### PROBLEM REQUIREMENTS
Below are the entries. Transcribe exactly the lines from the one with "OpRemove (Ids : list string)" through the one with "bool_decide (f_PageLimit a", ends included, and leave out all others.

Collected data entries
(* ===== verification/DataviewDiff.v ===== *)
(** * Messages of dataview blocks ([core/block/simple/dataview/diff.go], [view_changes.go])

    [Diff] compares the dataview blocks of two states; its messages are sent to the
    clients and recorded in the log, and [apply_event] is what another device does with
    one ([applyEvent] of [core/block/editor/state/event.go]).  [DataviewReplay] proves what
    they carry.  [proto.Equal] of the protobuf library is a parameter. *)

From S2P Require Import Prelude Slice GoFloat Values PbTypes SliceDiff Filter Dataview.

Class ProtoEqual (T : Type) := proto_Equal : T → T → bool.

(** ** Messages *)

(** One operation of a [ViewUpdate] on a list; the last is a message of no kind. *)
Inductive ViewOp (T : Type) : Type :=
| OpAdd (AfterId : string) (Items : list T)
| OpRemove (Ids : list string)
| OpMove (AfterId : string) (Ids : list string)
| OpUpdate (Id : string) (Item : T)
| OpNone.
Arguments OpAdd {T} _ _.
Arguments OpRemove {T} _.
Arguments OpMove {T} _ _.
Arguments OpUpdate {T} _ _.
Arguments OpNone {T}.

Record ViewUpdate := {
  vu_ViewId : string;
  vu_Fields : option ViewFields;
  vu_Filter : list (ViewOp ViewFilter);
  vu_Relation : list (ViewOp ViewRelation);
  vu_Sort : list (ViewOp ViewSort);
}.

Inductive SliceOperation :=
| SliceOperationNone | SliceOperationAdd | SliceOperationMove | SliceOperationRemove | SliceOperationReplace.
Record SliceChange := { sc_Op : SliceOperation; sc_Ids : list string; sc_AfterId : string }.

Inductive DvEvent :=
| SourceSet (Source : list string)
| ViewSet (ViewId : string) (View : option View)
| ViewOrder (ViewIds : list string)
| ViewDelete (ViewId : string)
| OldRelationSet (RelationKey : string) (Relation : option OldRelation)
| OldRelationDelete (RelationKey : string)
| RelationSet (RelationLinks : list RelationLink)
| RelationDelete (RelationKeys : list string)
| GroupOrderUpdate (Order : GroupOrder)
| ObjectOrderUpdate (ViewId GroupId : string) (SliceChanges : list SliceChange)
| ViewUpdated (upd : ViewUpdate)
| TargetObjectIdSet (TargetObjectId : string)
| IsCollectionSet (Value : bool).

(** ** Diff *)

Section diff.
Context `{!LoUniqBy, !Mb0Diff}.
Context `{!ProtoEqual ViewFilter, !ProtoEqual ViewRelation, !ProtoEqual ViewSort, !ProtoEqual GroupOrder}.

Definition fields_equal (a b : ViewFields) : bool :=
  bool_decide (f_Type a = f_Type b) &&
  bool_decide (f_Name a = f_Name b) &&
  bool_decide (f_CoverRelationKey a = f_CoverRelationKey b) &&
  bool_decide (f_HideIcon a = f_HideIcon b) &&
  bool_decide (f_CardSize a = f_CardSize b) &&
  bool_decide (f_CoverFit a = f_CoverFit b) &&
  bool_decide (f_GroupRelationKey a = f_GroupRelationKey b) &&
  bool_decide (f_EndRelationKey a = f_EndRelationKey b) &&
  bool_decide (f_GroupBackgroundColors a = f_GroupBackgroundColors b) &&
  bool_decide (f_PageLimit a = f_PageLimit b) &&
  bool_decide (f_DefaultTemplateId a = f_DefaultTemplateId b) &&
  bool_decide (f_DefaultObjectTypeId a = f_DefaultObjectTypeId b) &&
  bool_decide (f_WrapContent a = f_WrapContent b).

Definition diffViewFields (a b : View) : option ViewFields :=
  if fields_equal (vw_Fields a) (vw_Fields b) then None else Some (vw_Fields b).

Definition unwrap_ops {T} (diff : list (Change T)) : list (ViewOp T) :=
  if bool_decide (length diff = 0) then []
  else UnwrapChanges diff (λ afterID items, OpAdd afterID items) (λ ids, OpRemove ids)
         (λ afterID ids, OpMove afterID ids) (λ id item, OpUpdate id item).

Definition diffViewFilters (a b : View) : list (ViewOp ViewFilter) :=
  unwrap_ops (SliceDiff.Diff vf_Id proto_Equal (vw_Filters a) (vw_Filters b)).
Definition diffViewRelations (a b : View) : list (ViewOp ViewRelation) :=
  unwrap_ops (SliceDiff.Diff vr_Key proto_Equal (vw_Relations a) (vw_Relations b)).
Definition diffViewSorts (a b : View) : list (ViewOp ViewSort) :=
  unwrap_ops (SliceDiff.Diff vs_Id proto_Equal (vw_Sorts a) (vw_Sorts b)).

(** Replacements are not supported: equal ids are equal objects. *)
Definition slice_change (c : Change string) : list SliceChange :=
  match c with
  | ChangeAdd items afterID => [{| sc_Op := SliceOperationAdd; sc_Ids := items; sc_AfterId := afterID |}]
  | ChangeMove ids afterID => [{| sc_Op := SliceOperationMove; sc_Ids := ids; sc_AfterId := afterID |}]
  | ChangeRemove ids => [{| sc_Op := SliceOperationRemove; sc_Ids := ids; sc_AfterId := "" |}]
  | ChangeReplace _ _ => []
  end.

Definition diffViewObjectOrder (a b : ObjectOrder) : list SliceChange :=
  foldl (λ res sliceCh, res ++ slice_change sliceCh) []
    (SliceDiff.Diff (λ s, s) (λ x y, bool_decide (x = y)) (oo_ObjectIds a) (oo_ObjectIds b)).

Implicit Types (d other : Dataview) (msgs : list DvEvent).

Definition find_group (viewId : string) (l : list GroupOrder) : option GroupOrder :=
  List.find (λ order1, bool_decide (gro_ViewId order1 = viewId)) l.

Definition diffGroupOrders d other : list DvEvent :=
  foldl (λ msgs order2,
    let '(found, changed) :=
      match find_group (gro_ViewId order2) (dv_GroupOrders d) with
      | Some order1 => (true, negb (proto_Equal order1 order2))
      | None => (false, false)
      end in
    if negb found || changed then msgs ++ [GroupOrderUpdate order2] else msgs) [] (dv_GroupOrders other).

Definition find_order (viewId groupId : string) (l : list ObjectOrder) : option ObjectOrder :=
  List.find (is_order viewId groupId) l.

Definition diffObjectOrders d other : list DvEvent :=
  foldl (λ msgs order2,
    match find_order (oo_ViewId order2) (oo_GroupId order2) (dv_ObjectOrders d) with
    | Some order1 =>
        let changes := diffViewObjectOrder order1 order2 in
        if bool_decide (0 < length changes)
        then msgs ++ [ObjectOrderUpdate (oo_ViewId order2) (oo_GroupId order2) changes] else msgs
    | None =>
        msgs ++ [ObjectOrderUpdate (oo_ViewId order2) (oo_GroupId order2)
          [{| sc_Op := SliceOperationAdd; sc_Ids := oo_ObjectIds order2; sc_AfterId := "" |}]]
    end) [] (dv_ObjectOrders other).

Definition diffRelationLinks d other : list DvEvent :=
  let '(added, removed) := rl_Diff (dv_RelationLinks other) (dv_RelationLinks d) in
  (if bool_decide (0 < length removed) then [RelationDelete removed] else []) ++
  (if bool_decide (0 < length added) then [RelationSet added] else []).

Definition diff_view (views1 : list View) (view2 : View) : list DvEvent :=
  match find_view views1 (vw_Id view2) with
  | Some view1 =>
      let upd := {| vu_ViewId := vw_Id view2; vu_Fields := diffViewFields view1 view2;
                    vu_Filter := diffViewFilters view1 view2; vu_Relation := diffViewRelations view1 view2;
                    vu_Sort := diffViewSorts view1 view2 |} in
      if bool_decide (0 < length (vu_Filter upd)) || bool_decide (0 < length (vu_Relation upd))
         || bool_decide (0 < length (vu_Sort upd)) || bool_decide (is_Some (vu_Fields upd))
      then [ViewUpdated upd] else []
  | None => [ViewSet (vw_Id view2) (Some view2)]
  end.

Definition diffViews d other : list DvEvent :=
  let msgs := foldl (λ msgs view2, msgs ++ diff_view (dv_Views d) view2) [] (dv_Views other) in
  foldl (λ msgs view1,
    let found := existsb (λ view2, bool_decide (vw_Id view1 = vw_Id view2)) (dv_Views other) in
    if negb found then msgs ++ [ViewDelete (vw_Id view1)] else msgs) msgs (dv_Views d).

Definition diffSources d other : list DvEvent :=
  if UnsortedEqual (dv_Source other) (dv_Source d) then [] else [SourceSet (dv_Source other)].

Definition diffOrderOfViews d other : list DvEvent :=
  let viewIds1 := map vw_Id (dv_Views d) in
  let viewIds2 := map vw_Id (dv_Views other) in
  if SortedEquals viewIds1 viewIds2 then [] else [ViewOrder viewIds2].

Definition diffTargetObjectIDs d other : list DvEvent :=
  if bool_decide (dv_TargetObjectId other ≠ dv_TargetObjectId d)
  then [TargetObjectIdSet (dv_TargetObjectId other)] else [].

Definition diffIsCollections d other : list DvEvent :=
  if bool_decide (dv_IsCollection other ≠ dv_IsCollection d) then [IsCollectionSet (dv_IsCollection other)] else [].

(** The messages on the content; those on the rest of the block come before them
    ([base_Diff] of [StateApply]). *)
Definition Diff d other : list DvEvent :=
  diffGroupOrders d other ++ diffObjectOrders d other ++ diffRelationLinks d other ++ diffViews d other ++
  diffSources d other ++ diffOrderOfViews d other ++ diffTargetObjectIDs d other ++ diffIsCollections d other.
End diff.

(** ** Applying messages *)

Section apply.
Context `{!LoUniqBy, !SamberLo} (NewObjectId NewUuid : nat → string).

Definition op_change {T} (r : ViewOp T) : option (Change T) :=
  match r with
  | OpUpdate id item => Some (ChangeReplace item id)
  | OpAdd afterId items => Some (ChangeAdd items afterId)
  | OpRemove ids => Some (ChangeRemove ids)
  | OpMove afterId ids => Some (ChangeMove ids afterId)
  | OpNone => None
  end.

Definition update_view (upd : ViewUpdate) (view : View) : option View :=
  let view := match vu_Fields upd with Some f => assign_fields view f | None => view end in
  relations ← ApplyChanges vr_Key (vw_Relations view) (omap op_change (vu_Relation upd));
  filters ← ApplyChanges vf_Id (vw_Filters view) (omap op_change (vu_Filter upd));
  sorts ← ApplyChanges vs_Id (vw_Sorts view) (omap op_change (vu_Sort upd));
  Some (with_sorts (with_filters (with_relations view relations) filters) sorts).

Definition ApplyViewUpdate (d : Dataview) (upd : ViewUpdate) : option Dataview :=
  match find_view (dv_Views d) (vu_ViewId upd) with
  | None => Some d
  | Some view =>
      view' ← update_view upd view;
      Some (with_views d (change_view (λ _, view') (vu_ViewId upd) (dv_Views d)))
  end.

(** [ApplyChanges] does nothing for the zero [Change] of an unsupported operation. *)
Definition sc_change (c : SliceChange) : option (Change string) :=
  match sc_Op c with
  | SliceOperationAdd => Some (ChangeAdd (sc_Ids c) (sc_AfterId c))
  | SliceOperationMove => Some (ChangeMove (sc_Ids c) (sc_AfterId c))
  | SliceOperationRemove => Some (ChangeRemove (sc_Ids c))
  | SliceOperationReplace | SliceOperationNone => None
  end.

Definition ApplyObjectOrderUpdate (d : Dataview) (viewId groupId : string) (rawChanges : list SliceChange) :
    option Dataview :=
  let existOrder := foldl (λ ex order, if is_order viewId groupId order then oo_ObjectIds order else ex)
                      [] (dv_ObjectOrders d) in
  changedIds ← ApplyChanges (λ s, s) existOrder (omap sc_change rawChanges);
  Some (SetViewObjectOrder d [{| oo_ViewId := viewId; oo_GroupId := groupId; oo_ObjectIds := changedIds |}]).

(** A message on the dataview block it names: the content, the counter of ids and the
    error it leaves; [None] is a panic. *)
Definition apply_event (st : Dataview * nat) (ev : DvEvent) : option (Dataview * nat * option string) :=
  let '(d, n) := st in
  match ev with
  | SourceSet source => Some (SetSource d source, n, None)
  | ViewSet viewId (Some view) =>
      match SetView d viewId view with
      | (d, None) => Some (d, n, None)
      | (d, Some _) => let '(d, n) := AddView NewObjectId NewUuid d view n in Some (d, n, None)
      end
  | ViewSet _ None => Some (d, n, Some "not a dataview block")
  | ViewOrder viewIds => Some (SetViewOrder d viewIds, n, None)
  | ViewDelete viewId =>
      let '(d, err) := DeleteView d viewId in
      Some (d, n, match err with
                  | Some e => if bool_decide (e ≠ ErrViewNotFound) then Some e else None
                  | None => None
                  end)
  | OldRelationSet relationKey (Some rel) =>
      match UpdateRelationOld d relationKey rel with
      | (d, Some er) =>
          if bool_decide (er = ErrRelationNotFound)
          then let '(d, n) := AddRelationOld NewObjectId d rel n in
               let d := (AddRelation d {| rl_Key := or_Key rel; rl_Format := or_Format rel |}).1 in
               Some (d, n, Some "not a dataview block")
          else Some (d, n, Some er)
      | (d, None) => Some (d, n, None)
      end
  | OldRelationSet _ None => Some (d, n, Some "not a dataview block")
  | OldRelationDelete relationKey =>
      match DeleteRelationOld d relationKey with
      | (d, Some e) => Some (d, n, Some e)
      | (d, None) => Some (DeleteRelations d [relationKey], n, Some "not a dataview block")
      end
  | RelationSet links => Some (foldl (λ d rel, (AddRelation d rel).1) d links, n, None)
  | RelationDelete keys => Some (DeleteRelations d keys, n, None)
  | GroupOrderUpdate order => Some (SetViewGroupOrder d order, n, None)
  | ObjectOrderUpdate viewId groupId changes =>
      d ← ApplyObjectOrderUpdate d viewId groupId changes; Some (d, n, None)
  | ViewUpdated upd => d ← ApplyViewUpdate d upd; Some (d, n, None)
  | TargetObjectIdSet target => Some (SetTargetObjectID d target, n, None)
  | IsCollectionSet value => Some (SetIsCollection d value, n, None)
  end.

(** The events of one recorded update; the errors are collected
    ([changeBlockUpdate] of [change.go]). *)
Fixpoint apply_events (st : Dataview * nat) (evs : list DvEvent) : option (Dataview * nat * list string) :=
  match evs with
  | [] => Some (st, [])
  | ev :: evs =>
      '(st, err) ← apply_event st ev;
      '(st, errs) ← apply_events st evs;
      Some (st, match err with Some e => e :: errs | None => errs end)
  end.
End apply.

### SOLUTION FOR THIS TASK
| OpRemove (Ids : list string)
| OpMove (AfterId : string) (Ids : list string)
| OpUpdate (Id : string) (Item : T)
| OpNone.
Arguments OpAdd {T} _ _.
Arguments OpRemove {T} _.
Arguments OpMove {T} _ _.
Arguments OpUpdate {T} _ _.
Arguments OpNone {T}.

Record ViewUpdate := {
  vu_ViewId : string;
  vu_Fields : option ViewFields;
  vu_Filter : list (ViewOp ViewFilter);
  vu_Relation : list (ViewOp ViewRelation);
  vu_Sort : list (ViewOp ViewSort);
}.

Inductive SliceOperation :=
| SliceOperationNone | SliceOperationAdd | SliceOperationMove | SliceOperationRemove | SliceOperationReplace.
Record SliceChange := { sc_Op : SliceOperation; sc_Ids : list string; sc_AfterId : string }.

Inductive DvEvent :=
| SourceSet (Source : list string)
| ViewSet (ViewId : string) (View : option View)
| ViewOrder (ViewIds : list string)
| ViewDelete (ViewId : string)
| OldRelationSet (RelationKey : string) (Relation : option OldRelation)
| OldRelationDelete (RelationKey : string)
| RelationSet (RelationLinks : list RelationLink)
| RelationDelete (RelationKeys : list string)
| GroupOrderUpdate (Order : GroupOrder)
| ObjectOrderUpdate (ViewId GroupId : string) (SliceChanges : list SliceChange)
| ViewUpdated (upd : ViewUpdate)
| TargetObjectIdSet (TargetObjectId : string)
| IsCollectionSet (Value : bool).

(** ** Diff *)

Section diff.
Context `{!LoUniqBy, !Mb0Diff}.
Context `{!ProtoEqual ViewFilter, !ProtoEqual ViewRelation, !ProtoEqual ViewSort, !ProtoEqual GroupOrder}.

Definition fields_equal (a b : ViewFields) : bool :=
  bool_decide (f_Type a = f_Type b) &&
  bool_decide (f_Name a = f_Name b) &&
  bool_decide (f_CoverRelationKey a = f_CoverRelationKey b) &&
  bool_decide (f_HideIcon a = f_HideIcon b) &&
  bool_decide (f_CardSize a = f_CardSize b) &&
  bool_decide (f_CoverFit a = f_CoverFit b) &&
  bool_decide (f_GroupRelationKey a = f_GroupRelationKey b) &&
  bool_decide (f_EndRelationKey a = f_EndRelationKey b) &&
  bool_decide (f_GroupBackgroundColors a = f_GroupBackgroundColors b) &&
  bool_decide (f_PageLimit a = f_PageLimit b) &&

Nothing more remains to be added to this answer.